##### ENTRIES PROVIDED

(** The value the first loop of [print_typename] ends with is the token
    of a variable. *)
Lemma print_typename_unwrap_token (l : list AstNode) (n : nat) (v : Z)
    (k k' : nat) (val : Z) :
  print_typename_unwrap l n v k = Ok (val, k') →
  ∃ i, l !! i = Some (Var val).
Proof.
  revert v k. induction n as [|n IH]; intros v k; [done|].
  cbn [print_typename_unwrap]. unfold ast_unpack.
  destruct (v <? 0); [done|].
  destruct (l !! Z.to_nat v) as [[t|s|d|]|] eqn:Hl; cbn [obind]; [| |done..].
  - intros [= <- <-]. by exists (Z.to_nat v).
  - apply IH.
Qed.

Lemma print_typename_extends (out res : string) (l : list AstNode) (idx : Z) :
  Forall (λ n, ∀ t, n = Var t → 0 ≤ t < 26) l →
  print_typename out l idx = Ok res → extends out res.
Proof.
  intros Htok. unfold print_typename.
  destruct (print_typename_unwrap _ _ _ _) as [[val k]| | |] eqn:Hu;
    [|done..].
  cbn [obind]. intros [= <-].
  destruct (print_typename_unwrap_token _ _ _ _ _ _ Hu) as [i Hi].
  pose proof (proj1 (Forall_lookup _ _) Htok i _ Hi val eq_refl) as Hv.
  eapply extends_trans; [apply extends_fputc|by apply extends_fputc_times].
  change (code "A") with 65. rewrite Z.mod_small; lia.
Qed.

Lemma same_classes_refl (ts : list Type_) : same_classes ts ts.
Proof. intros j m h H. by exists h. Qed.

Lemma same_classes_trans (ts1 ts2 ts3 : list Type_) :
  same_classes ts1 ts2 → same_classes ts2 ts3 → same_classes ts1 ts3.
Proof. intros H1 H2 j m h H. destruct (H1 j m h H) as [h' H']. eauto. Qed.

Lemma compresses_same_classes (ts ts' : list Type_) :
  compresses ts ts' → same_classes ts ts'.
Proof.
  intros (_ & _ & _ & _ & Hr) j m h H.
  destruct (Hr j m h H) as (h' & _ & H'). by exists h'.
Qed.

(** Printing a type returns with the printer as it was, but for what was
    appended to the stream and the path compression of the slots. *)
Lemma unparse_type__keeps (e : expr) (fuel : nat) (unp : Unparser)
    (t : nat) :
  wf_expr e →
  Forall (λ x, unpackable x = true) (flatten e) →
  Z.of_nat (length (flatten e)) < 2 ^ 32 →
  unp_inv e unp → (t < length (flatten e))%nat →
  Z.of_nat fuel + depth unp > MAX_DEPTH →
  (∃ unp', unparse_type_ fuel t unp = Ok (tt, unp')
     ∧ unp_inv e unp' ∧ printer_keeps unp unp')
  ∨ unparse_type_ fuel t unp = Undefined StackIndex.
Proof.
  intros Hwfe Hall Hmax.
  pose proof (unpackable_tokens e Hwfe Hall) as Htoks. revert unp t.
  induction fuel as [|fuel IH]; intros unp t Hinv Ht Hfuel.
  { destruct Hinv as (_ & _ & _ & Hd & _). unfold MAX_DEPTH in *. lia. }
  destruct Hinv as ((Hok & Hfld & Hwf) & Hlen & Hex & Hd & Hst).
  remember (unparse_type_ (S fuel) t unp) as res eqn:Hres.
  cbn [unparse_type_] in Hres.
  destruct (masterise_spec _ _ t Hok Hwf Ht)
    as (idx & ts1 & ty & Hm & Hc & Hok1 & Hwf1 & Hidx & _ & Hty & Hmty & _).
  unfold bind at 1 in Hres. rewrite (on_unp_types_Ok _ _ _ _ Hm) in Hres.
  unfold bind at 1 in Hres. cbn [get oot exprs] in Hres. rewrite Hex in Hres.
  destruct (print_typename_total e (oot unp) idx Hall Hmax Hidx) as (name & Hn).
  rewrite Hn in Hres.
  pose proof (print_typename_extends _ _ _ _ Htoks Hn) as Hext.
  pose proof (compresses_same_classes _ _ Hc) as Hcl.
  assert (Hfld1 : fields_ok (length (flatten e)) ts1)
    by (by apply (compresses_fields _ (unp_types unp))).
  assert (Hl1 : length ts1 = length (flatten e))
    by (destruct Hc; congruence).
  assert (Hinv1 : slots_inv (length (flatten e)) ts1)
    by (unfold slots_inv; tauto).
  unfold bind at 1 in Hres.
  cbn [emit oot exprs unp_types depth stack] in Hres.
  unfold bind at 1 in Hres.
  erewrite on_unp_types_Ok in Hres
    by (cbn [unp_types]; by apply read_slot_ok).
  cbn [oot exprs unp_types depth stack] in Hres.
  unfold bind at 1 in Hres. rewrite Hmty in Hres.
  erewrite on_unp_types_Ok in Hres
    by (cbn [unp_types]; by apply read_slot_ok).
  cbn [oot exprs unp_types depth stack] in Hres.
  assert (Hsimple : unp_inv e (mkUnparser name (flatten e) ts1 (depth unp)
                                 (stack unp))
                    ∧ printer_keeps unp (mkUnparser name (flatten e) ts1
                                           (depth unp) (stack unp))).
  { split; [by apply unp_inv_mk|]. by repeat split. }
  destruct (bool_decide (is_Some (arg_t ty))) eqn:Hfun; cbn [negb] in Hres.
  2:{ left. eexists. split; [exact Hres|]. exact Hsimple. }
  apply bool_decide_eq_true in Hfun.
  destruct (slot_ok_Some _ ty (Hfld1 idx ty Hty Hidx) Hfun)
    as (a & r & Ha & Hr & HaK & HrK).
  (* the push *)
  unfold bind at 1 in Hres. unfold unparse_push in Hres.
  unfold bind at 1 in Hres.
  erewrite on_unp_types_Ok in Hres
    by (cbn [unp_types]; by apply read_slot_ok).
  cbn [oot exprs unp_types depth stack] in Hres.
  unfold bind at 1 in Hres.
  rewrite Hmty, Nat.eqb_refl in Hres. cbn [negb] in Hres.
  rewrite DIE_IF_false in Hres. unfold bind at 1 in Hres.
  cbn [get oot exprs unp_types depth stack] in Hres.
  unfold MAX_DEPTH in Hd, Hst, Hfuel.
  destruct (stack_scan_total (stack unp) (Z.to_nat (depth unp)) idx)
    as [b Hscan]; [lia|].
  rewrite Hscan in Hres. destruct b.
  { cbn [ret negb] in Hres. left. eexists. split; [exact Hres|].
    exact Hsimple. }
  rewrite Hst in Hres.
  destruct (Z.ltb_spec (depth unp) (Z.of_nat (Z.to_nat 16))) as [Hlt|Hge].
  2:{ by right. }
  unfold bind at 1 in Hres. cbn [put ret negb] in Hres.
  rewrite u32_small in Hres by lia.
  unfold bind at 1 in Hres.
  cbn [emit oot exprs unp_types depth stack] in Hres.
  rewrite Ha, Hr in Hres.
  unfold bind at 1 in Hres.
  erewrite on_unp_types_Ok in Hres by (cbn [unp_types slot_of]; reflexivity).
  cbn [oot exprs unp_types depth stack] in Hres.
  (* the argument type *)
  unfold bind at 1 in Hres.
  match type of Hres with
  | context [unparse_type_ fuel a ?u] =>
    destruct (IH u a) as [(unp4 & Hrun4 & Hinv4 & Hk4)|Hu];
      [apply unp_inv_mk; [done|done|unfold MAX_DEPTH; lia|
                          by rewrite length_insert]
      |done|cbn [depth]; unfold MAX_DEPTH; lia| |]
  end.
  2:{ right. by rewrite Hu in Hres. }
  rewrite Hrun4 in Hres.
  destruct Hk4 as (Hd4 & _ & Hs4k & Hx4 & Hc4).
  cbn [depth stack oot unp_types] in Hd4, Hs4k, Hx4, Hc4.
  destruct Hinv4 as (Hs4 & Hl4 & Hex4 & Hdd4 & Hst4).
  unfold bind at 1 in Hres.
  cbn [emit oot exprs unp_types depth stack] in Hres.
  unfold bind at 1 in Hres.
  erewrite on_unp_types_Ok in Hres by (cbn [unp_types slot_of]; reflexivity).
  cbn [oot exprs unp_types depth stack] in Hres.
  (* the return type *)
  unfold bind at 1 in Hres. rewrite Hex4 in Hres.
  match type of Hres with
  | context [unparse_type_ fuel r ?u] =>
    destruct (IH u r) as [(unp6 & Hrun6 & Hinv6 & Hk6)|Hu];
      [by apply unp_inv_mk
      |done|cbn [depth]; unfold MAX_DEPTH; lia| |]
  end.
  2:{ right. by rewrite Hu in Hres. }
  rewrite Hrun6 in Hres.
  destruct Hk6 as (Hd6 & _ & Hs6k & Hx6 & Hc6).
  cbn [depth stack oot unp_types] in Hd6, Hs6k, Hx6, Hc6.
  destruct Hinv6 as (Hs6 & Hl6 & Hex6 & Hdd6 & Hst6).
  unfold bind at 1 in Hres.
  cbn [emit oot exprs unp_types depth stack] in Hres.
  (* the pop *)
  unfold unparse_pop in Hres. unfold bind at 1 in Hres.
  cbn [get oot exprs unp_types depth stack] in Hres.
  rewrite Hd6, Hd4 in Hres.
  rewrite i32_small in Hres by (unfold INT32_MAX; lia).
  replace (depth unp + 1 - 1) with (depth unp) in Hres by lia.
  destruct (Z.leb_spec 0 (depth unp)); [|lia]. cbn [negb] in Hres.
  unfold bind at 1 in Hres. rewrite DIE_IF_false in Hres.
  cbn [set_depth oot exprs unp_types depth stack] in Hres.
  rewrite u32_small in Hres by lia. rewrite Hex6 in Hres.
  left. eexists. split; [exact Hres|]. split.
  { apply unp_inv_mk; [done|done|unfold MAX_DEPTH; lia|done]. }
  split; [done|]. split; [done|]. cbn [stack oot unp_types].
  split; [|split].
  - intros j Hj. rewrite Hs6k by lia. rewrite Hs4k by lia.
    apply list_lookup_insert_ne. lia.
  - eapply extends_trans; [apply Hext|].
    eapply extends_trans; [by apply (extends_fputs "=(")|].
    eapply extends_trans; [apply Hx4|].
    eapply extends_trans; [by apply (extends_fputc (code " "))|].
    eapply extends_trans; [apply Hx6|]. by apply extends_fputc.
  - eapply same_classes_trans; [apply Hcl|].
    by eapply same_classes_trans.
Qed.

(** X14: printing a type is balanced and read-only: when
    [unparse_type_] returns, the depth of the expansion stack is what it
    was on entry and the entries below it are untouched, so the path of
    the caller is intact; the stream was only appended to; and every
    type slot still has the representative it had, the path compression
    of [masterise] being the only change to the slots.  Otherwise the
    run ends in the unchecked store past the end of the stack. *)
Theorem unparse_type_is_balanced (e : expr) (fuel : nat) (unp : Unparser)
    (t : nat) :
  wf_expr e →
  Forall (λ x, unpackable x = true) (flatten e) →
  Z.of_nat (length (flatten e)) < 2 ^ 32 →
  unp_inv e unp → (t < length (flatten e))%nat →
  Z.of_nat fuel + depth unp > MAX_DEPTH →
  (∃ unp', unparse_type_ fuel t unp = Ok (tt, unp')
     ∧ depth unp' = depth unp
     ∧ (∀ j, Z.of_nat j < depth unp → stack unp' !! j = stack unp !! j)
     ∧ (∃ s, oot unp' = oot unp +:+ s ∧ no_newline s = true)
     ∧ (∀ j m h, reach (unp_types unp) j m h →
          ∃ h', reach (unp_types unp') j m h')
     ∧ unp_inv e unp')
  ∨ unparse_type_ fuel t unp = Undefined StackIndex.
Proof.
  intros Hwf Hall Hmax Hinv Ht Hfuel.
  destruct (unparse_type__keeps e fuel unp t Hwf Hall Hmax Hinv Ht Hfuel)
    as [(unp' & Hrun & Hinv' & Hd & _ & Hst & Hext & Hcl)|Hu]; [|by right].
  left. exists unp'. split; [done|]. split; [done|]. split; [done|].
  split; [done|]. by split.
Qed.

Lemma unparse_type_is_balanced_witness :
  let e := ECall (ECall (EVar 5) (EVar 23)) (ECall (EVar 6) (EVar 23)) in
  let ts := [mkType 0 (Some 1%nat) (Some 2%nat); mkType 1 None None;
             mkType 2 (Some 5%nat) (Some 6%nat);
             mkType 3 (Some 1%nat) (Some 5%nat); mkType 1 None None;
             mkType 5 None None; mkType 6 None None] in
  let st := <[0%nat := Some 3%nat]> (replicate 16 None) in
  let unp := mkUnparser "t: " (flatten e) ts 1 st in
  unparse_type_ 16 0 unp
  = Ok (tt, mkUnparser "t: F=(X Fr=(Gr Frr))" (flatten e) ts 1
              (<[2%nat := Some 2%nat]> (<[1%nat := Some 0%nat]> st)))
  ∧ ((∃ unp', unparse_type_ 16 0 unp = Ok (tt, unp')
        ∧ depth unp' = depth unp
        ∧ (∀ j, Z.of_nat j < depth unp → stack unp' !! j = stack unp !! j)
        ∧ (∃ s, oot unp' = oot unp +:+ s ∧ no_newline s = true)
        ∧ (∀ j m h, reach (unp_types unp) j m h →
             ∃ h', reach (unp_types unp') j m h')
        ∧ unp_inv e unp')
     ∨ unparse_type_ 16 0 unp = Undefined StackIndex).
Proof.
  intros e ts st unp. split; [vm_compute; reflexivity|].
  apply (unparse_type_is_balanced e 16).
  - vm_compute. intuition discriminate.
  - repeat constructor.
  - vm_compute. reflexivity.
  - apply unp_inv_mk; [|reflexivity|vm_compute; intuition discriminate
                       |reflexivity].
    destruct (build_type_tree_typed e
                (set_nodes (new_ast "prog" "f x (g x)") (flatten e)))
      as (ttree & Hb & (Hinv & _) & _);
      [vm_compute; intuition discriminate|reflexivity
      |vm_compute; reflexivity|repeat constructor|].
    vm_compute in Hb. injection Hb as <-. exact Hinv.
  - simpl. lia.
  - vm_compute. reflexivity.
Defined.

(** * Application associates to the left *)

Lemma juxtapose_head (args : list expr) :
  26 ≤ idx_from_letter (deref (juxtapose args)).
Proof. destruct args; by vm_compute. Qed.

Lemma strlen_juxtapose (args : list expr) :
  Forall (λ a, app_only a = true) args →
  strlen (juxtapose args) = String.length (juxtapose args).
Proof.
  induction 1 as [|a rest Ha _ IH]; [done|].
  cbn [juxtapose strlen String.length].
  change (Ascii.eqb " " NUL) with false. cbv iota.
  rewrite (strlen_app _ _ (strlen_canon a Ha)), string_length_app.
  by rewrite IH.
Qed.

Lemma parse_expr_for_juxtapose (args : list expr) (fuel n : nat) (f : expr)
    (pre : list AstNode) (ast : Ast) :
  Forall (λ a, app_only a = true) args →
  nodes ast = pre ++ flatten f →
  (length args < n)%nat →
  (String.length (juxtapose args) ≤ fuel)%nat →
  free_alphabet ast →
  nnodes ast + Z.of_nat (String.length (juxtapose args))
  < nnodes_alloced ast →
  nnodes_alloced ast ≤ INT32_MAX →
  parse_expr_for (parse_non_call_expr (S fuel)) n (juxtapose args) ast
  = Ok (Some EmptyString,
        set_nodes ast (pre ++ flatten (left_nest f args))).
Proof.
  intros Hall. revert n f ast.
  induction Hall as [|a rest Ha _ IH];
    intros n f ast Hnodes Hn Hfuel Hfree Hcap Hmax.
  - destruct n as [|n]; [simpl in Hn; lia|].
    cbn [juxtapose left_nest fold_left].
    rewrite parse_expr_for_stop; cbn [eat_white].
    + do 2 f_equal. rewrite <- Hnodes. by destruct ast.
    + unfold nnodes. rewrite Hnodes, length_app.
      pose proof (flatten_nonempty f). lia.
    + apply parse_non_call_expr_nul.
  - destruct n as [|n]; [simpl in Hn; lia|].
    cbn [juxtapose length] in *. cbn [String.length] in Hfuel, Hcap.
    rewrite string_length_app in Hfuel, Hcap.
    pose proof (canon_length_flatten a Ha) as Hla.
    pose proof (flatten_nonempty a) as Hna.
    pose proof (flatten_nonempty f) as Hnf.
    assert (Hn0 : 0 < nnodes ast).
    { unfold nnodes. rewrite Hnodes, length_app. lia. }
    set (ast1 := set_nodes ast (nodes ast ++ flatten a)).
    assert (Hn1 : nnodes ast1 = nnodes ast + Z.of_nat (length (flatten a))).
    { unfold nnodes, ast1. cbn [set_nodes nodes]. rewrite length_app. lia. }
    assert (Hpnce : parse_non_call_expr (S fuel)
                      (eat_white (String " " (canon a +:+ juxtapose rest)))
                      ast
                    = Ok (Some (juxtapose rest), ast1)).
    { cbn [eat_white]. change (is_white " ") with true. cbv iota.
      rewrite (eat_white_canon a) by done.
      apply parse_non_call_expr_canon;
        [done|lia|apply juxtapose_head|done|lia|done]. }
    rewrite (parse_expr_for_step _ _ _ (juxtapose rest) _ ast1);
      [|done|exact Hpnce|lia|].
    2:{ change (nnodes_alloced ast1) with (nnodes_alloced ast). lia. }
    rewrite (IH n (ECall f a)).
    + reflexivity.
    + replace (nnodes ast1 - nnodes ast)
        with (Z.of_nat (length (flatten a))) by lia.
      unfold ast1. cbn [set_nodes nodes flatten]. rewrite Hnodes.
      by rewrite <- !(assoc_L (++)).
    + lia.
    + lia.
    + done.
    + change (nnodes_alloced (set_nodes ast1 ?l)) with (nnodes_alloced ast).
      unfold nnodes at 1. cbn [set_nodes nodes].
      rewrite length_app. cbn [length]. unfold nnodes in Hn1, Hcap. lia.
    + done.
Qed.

##########
##### ENTRIES PROVIDED

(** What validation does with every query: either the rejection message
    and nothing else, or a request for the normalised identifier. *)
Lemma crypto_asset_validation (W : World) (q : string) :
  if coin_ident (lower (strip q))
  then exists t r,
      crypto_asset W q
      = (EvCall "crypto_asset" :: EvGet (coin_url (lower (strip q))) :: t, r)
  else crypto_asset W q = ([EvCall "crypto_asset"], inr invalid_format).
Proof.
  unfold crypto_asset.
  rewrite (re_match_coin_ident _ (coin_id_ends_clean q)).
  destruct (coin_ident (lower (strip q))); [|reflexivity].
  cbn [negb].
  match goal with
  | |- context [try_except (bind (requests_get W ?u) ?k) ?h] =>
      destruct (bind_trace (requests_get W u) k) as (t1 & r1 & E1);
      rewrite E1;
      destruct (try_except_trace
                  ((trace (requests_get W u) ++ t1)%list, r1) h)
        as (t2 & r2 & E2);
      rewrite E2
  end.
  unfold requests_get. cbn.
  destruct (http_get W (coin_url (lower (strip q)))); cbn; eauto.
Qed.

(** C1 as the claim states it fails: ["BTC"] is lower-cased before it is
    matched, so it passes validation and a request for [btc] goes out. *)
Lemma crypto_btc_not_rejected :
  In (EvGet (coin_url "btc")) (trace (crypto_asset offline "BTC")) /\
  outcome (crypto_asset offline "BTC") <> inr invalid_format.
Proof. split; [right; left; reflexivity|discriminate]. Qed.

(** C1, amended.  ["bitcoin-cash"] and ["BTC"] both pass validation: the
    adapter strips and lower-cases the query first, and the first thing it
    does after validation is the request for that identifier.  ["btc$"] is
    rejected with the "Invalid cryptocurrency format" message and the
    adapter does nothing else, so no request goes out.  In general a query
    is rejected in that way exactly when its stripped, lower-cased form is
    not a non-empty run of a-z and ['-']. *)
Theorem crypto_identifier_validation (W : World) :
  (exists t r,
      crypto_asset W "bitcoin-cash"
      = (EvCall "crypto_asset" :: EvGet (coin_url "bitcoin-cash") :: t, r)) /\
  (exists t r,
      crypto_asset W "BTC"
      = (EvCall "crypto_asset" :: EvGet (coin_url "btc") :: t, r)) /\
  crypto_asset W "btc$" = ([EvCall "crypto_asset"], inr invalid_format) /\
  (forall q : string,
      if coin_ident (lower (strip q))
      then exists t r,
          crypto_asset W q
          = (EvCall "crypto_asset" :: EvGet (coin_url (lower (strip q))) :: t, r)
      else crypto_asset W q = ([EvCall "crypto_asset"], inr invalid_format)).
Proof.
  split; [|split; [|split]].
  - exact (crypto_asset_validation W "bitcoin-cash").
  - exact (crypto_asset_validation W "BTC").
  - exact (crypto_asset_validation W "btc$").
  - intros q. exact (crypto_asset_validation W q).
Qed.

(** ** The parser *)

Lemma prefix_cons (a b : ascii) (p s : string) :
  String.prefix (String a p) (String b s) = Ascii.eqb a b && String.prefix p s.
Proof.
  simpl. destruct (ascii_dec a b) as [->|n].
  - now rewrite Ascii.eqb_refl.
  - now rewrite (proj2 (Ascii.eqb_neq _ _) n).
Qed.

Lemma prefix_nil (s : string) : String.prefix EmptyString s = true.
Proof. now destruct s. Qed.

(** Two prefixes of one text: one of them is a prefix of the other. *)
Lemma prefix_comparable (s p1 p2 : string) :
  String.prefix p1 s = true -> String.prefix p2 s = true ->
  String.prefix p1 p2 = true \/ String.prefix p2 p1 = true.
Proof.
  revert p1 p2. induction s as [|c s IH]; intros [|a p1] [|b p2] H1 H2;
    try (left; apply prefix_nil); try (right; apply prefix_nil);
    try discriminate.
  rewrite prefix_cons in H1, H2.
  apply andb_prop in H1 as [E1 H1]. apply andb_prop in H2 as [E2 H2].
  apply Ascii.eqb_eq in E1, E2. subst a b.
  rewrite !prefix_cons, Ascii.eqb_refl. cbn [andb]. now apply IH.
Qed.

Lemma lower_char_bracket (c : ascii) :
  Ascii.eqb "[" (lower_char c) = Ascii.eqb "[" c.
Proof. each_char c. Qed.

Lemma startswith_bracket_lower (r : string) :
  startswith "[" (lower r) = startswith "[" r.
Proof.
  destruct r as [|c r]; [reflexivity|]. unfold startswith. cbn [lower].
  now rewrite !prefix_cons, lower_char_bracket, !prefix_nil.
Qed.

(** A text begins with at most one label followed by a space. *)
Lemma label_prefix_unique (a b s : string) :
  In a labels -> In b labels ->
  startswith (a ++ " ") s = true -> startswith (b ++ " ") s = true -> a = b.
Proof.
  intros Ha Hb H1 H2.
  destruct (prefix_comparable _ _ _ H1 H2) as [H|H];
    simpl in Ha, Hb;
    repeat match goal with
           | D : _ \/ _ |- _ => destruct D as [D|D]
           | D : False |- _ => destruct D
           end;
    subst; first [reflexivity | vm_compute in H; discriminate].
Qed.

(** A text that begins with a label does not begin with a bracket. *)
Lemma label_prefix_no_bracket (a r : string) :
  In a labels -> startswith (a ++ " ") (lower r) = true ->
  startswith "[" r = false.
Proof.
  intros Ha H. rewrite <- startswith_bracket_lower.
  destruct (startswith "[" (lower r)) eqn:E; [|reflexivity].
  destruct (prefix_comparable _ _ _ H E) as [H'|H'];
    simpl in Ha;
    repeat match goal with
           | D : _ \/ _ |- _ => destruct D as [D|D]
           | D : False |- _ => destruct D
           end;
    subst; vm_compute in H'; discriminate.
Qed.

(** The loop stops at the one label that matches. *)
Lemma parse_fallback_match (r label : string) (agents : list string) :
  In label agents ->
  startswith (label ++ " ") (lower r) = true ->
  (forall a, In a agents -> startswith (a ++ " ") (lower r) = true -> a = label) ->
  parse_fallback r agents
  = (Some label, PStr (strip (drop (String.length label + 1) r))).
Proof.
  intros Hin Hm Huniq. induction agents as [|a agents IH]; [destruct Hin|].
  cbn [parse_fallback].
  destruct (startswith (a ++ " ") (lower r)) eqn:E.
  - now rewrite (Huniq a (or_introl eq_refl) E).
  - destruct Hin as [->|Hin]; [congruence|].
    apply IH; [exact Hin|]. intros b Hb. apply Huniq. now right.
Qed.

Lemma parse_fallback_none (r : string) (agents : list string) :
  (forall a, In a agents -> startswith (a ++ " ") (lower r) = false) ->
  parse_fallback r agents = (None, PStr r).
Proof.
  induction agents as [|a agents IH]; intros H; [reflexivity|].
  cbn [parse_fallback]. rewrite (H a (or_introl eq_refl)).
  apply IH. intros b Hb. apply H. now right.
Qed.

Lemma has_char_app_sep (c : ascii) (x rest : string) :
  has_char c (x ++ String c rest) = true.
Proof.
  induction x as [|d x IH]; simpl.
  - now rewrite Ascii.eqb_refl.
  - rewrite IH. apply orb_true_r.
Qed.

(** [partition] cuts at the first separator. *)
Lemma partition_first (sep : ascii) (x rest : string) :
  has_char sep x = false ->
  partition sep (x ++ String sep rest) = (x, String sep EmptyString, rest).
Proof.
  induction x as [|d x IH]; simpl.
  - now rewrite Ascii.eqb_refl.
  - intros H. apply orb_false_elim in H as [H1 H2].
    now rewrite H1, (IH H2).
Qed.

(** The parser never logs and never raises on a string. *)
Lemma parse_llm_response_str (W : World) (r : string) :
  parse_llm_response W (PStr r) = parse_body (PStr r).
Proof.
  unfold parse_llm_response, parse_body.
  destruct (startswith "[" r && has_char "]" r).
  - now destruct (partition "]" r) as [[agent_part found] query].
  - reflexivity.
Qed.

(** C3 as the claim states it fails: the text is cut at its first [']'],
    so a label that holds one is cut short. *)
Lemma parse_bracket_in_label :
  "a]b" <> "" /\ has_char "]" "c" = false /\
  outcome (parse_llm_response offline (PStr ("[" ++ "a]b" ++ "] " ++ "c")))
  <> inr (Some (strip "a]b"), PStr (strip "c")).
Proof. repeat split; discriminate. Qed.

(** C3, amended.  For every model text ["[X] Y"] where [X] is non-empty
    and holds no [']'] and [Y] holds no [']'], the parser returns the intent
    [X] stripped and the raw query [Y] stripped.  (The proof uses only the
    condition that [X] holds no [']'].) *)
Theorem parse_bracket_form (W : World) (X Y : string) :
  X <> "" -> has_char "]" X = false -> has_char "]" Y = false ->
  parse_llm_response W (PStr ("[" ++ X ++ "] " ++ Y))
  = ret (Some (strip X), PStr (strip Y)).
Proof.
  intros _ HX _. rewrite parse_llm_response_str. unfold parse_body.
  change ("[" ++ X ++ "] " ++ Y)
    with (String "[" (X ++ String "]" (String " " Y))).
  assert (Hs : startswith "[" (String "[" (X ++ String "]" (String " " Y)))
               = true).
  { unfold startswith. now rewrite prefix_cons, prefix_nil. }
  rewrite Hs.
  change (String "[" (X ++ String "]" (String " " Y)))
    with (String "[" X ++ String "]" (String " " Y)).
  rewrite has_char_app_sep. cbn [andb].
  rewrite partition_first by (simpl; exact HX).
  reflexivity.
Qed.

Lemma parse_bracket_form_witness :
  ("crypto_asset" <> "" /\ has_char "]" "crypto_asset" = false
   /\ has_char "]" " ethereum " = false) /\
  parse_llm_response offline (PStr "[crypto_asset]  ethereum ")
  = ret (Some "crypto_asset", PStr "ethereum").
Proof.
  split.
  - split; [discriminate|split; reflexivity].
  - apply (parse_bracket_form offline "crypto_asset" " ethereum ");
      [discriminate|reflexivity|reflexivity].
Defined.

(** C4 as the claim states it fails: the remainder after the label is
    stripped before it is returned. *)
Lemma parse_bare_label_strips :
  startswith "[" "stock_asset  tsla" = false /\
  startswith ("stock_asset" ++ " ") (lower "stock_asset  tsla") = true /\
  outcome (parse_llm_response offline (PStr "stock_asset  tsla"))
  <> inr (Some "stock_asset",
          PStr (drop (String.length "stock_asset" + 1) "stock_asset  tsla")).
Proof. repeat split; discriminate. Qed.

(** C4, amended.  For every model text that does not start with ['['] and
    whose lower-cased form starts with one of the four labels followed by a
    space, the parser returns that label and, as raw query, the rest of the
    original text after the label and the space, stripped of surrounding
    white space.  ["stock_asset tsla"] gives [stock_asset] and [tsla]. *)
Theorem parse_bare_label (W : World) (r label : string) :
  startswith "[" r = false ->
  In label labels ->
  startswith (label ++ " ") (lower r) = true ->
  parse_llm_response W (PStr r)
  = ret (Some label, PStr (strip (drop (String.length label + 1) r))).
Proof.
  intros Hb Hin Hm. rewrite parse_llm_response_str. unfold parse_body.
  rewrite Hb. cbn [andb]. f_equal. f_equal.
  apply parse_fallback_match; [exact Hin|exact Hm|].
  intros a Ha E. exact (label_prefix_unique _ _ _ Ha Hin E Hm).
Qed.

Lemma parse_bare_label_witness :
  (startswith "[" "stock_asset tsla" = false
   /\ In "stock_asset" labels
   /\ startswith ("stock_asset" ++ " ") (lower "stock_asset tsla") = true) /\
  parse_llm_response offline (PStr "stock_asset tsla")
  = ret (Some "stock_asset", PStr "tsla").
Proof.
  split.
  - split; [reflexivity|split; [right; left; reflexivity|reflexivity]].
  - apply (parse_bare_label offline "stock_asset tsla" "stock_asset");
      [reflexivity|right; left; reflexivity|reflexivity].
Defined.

##########

ASSIGNED TASK:
Please copy, exactly and with nothing else, the lines above beginning at the line that has "destruct (startswith (a" and ending with the line that has "induction agents as [|a agents IH]; intros".

RESPONSE TO THE EXERCISE:
  destruct (startswith (a ++ " ") (lower r)) eqn:E.
  - now rewrite (Huniq a (or_introl eq_refl) E).
  - destruct Hin as [->|Hin]; [congruence|].
    apply IH; [exact Hin|]. intros b Hb. apply Huniq. now right.
Qed.

Lemma parse_fallback_none (r : string) (agents : list string) :
  (forall a, In a agents -> startswith (a ++ " ") (lower r) = false) ->
  parse_fallback r agents = (None, PStr r).
Proof.
  induction agents as [|a agents IH]; intros H; [reflexivity|].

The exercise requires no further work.